[Records from a data source]
(** A candidate settled: the invariant is kept, and there is less to do. *)
Lemma settle_bounded s completed permit active shutdown :
  loop_bounded s → view <$> sl_active s ≡ₚ (cc_order completed, cc_payload_bytes completed) :: (view <$> active) →
  let s' := settle completed permit (set_shutdown shutdown (set_active active s)) in
  loop_bounded s' ∧ (work s' < work s)%nat.
Proof.
  intros [] Hp. assert (length (sl_active s) = S (length active)) as Hlen.
  { apply Permutation_length in Hp. cbn in Hp. by rewrite !length_fmap in Hp. }
  assert (is_u32 (cc_payload_bytes completed) = true ∧ Forall (λ f, is_u32 (if_payload_bytes f) = true) active) as [Hu Hact].
  { assert (Forall (λ v : nat * Z, is_u32 v.2 = true) (view <$> sl_active s)) as Hv by by rewrite Forall_fmap.
    rewrite Hp in Hv. inversion Hv as [|? ? H1 H2]; subst. by rewrite Forall_fmap in H2. }
  assert (in_flight_payload (sl_active s) = cc_payload_bytes completed + in_flight_payload active) as Hsum.
  { assert (∀ l : list (InFlightCandidate E), in_flight_payload l = foldr (λ (v : nat * Z) n, v.2 + n) 0 (view <$> l)) as Hf.
    { induction l as [|f l IH]; cbn; [done|]. unfold in_flight_payload in IH. by rewrite IH. }
    rewrite !Hf, (payload_sum_perm _ _ Hp). done. }
  pose proof (payload_bound _ Hact) as Hpb. unfold is_u32 in Hu. rewrite in_range_spec in Hu.
  assert (saturating_sub (sl_active_payload_bytes s) (cc_payload_bytes completed) = in_flight_payload active) as Hsub.
  { unfold saturating_sub. lia. }
  split.
  - split; cbn; rewrite ?length_insert; try done.
    + intros i Hi Hl. destruct (decide (i = cc_order completed)) as [->|Hne].
      { apply list_lookup_insert_Some in Hl as [(_ & [=] & _)|[? _]]; done. }
      rewrite list_lookup_insert_ne in Hl by done. apply (lb_awaited0 _ Hi) in Hl.
      assert (i ∈ (view <$> sl_active s).*1) as Hin by by rewrite <- list_fmap_compose.
      rewrite Hp in Hin. cbn in Hin. apply elem_of_cons in Hin as [?|Hin]; [done|].
      by rewrite <- list_fmap_compose in Hin.
    + unfold len in *. lia.
    + unfold len in *. destruct lb_in_flight0; [left|right]; lia.
  - unfold work. cbn. rewrite Hlen. lia.
Qed.

(** A finished loop, which may have dropped what was in flight. *)
Definition loop_done s : Prop := report_bounded request (sl_report s).

Lemma ends_round s :
  loop_bounded s →
  ends (loop_round system handlers request clock) s (λ r s',
    match r with
    | Ok (RD_continue, _) => loop_bounded s' ∧ (work s' < work s)%nat
    | _ => loop_done s'
    end).
Proof.
  intros Hb. apply ends_bind, ends_attempt. eapply ends_mono; [by apply ends_advance|].
  intros advanced s1 (Hb1 & Hw1 & Hidle). cbn zeta. apply ends_bind.
  apply (ends_mono _ _ (λ r s2, ∃ idle, r = Ok idle ∧ loop_bounded s2 ∧ (work s2 ≤ work s)%nat ∧
    (idle = false → sl_active s2 = [] → cb_stop_starting (sl_completion s2) = false →
     dc_claimed (dr_counts (sl_report s2)) < dq_max_claims request → (work s2 < work s)%nat))).
  { destruct advanced as [idle|cause].
    - apply ends_ret. exists idle. split_and!; try done. intros ->. by apply Hidle.
    - apply ends_modify, ends_ret. exists true. split_and!; try done. by apply stop_starting_bounded. }
  intros ? s2 (idle & -> & Hb2 & Hw2 & Hlt). apply ends_get. destruct (sl_active s2) as [|f active] eqn:Hact.
  { apply ends_ret. destruct (_ || _) eqn:Hcond; [apply Hb2|]. apply orb_false_iff in Hcond as [Hcond Hmax].
    apply orb_false_iff in Hcond as [-> Hstop]. split; [done|]. apply Hlt; [done..|lia]. }
  clear f active Hact Hlt. apply ends_bind. eapply leaves_bind; [apply leaves_poll|].
  intros [[polled active] shutdown] Hp. cbn in Hp. destruct polled as [completed permit| |]; cbn [leaves fst snd].
  - apply ends_modify, ends_modify, ends_ret. pose proof (settle_bounded s2 completed permit active shutdown Hb2 Hp) as [Hb3 Hw3].
    destruct (sc_requested _); [|split; [done|lia]].
    split; [by apply (stop_with_bounded Shutdown), stop_starting_bounded in Hb3|]. unfold work in *. cbn in *. lia.
  - apply ends_modify, ends_ret. destruct Hb2 as [? ? ? ? ? [] ? ? ? ? ?]. by split.
  - destruct Hb2 as [? ? ? ? ? [] ? ? ? ? ?]. by split.
Qed.

Lemma ends_run_loop fuel error s :
  loop_bounded s → (work s < fuel)%nat →
  ends (run_loop system handlers request clock fuel error) s (λ r s', r ≠ Ok None ∧ loop_done s').
Proof.
  revert error s. induction fuel as [|fuel IH]; intros error s Hb Hf; [lia|]. cbn [run_loop]. apply ends_bind.
  eapply ends_mono; [by apply ends_round|]. intros [[[] cause]|e] s1 Hr; [| |by split].
  - cbn zeta. destruct (match error with None => cause | _ => error end); [by apply ends_raise|by apply ends_ret].
  - destruct Hr as [Hb1 Hw1]. apply IH; [done|lia].
Qed.
End bounds.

[Description of the task] Would you retype exactly the lines above, from the line with "<$> l)) as Hf." to the line with "rewrite !Hf, (payload_sum_perm", with both end lines kept and nothing more?

[Answer box]
  { assert (∀ l : list (InFlightCandidate E), in_flight_payload l = foldr (λ (v : nat * Z) n, v.2 + n) 0 (view <$> l)) as Hf.
    { induction l as [|f l IH]; cbn; [done|]. unfold in_flight_payload in IH. by rewrite IH. }
    rewrite !Hf, (payload_sum_perm _ _ Hp). done. }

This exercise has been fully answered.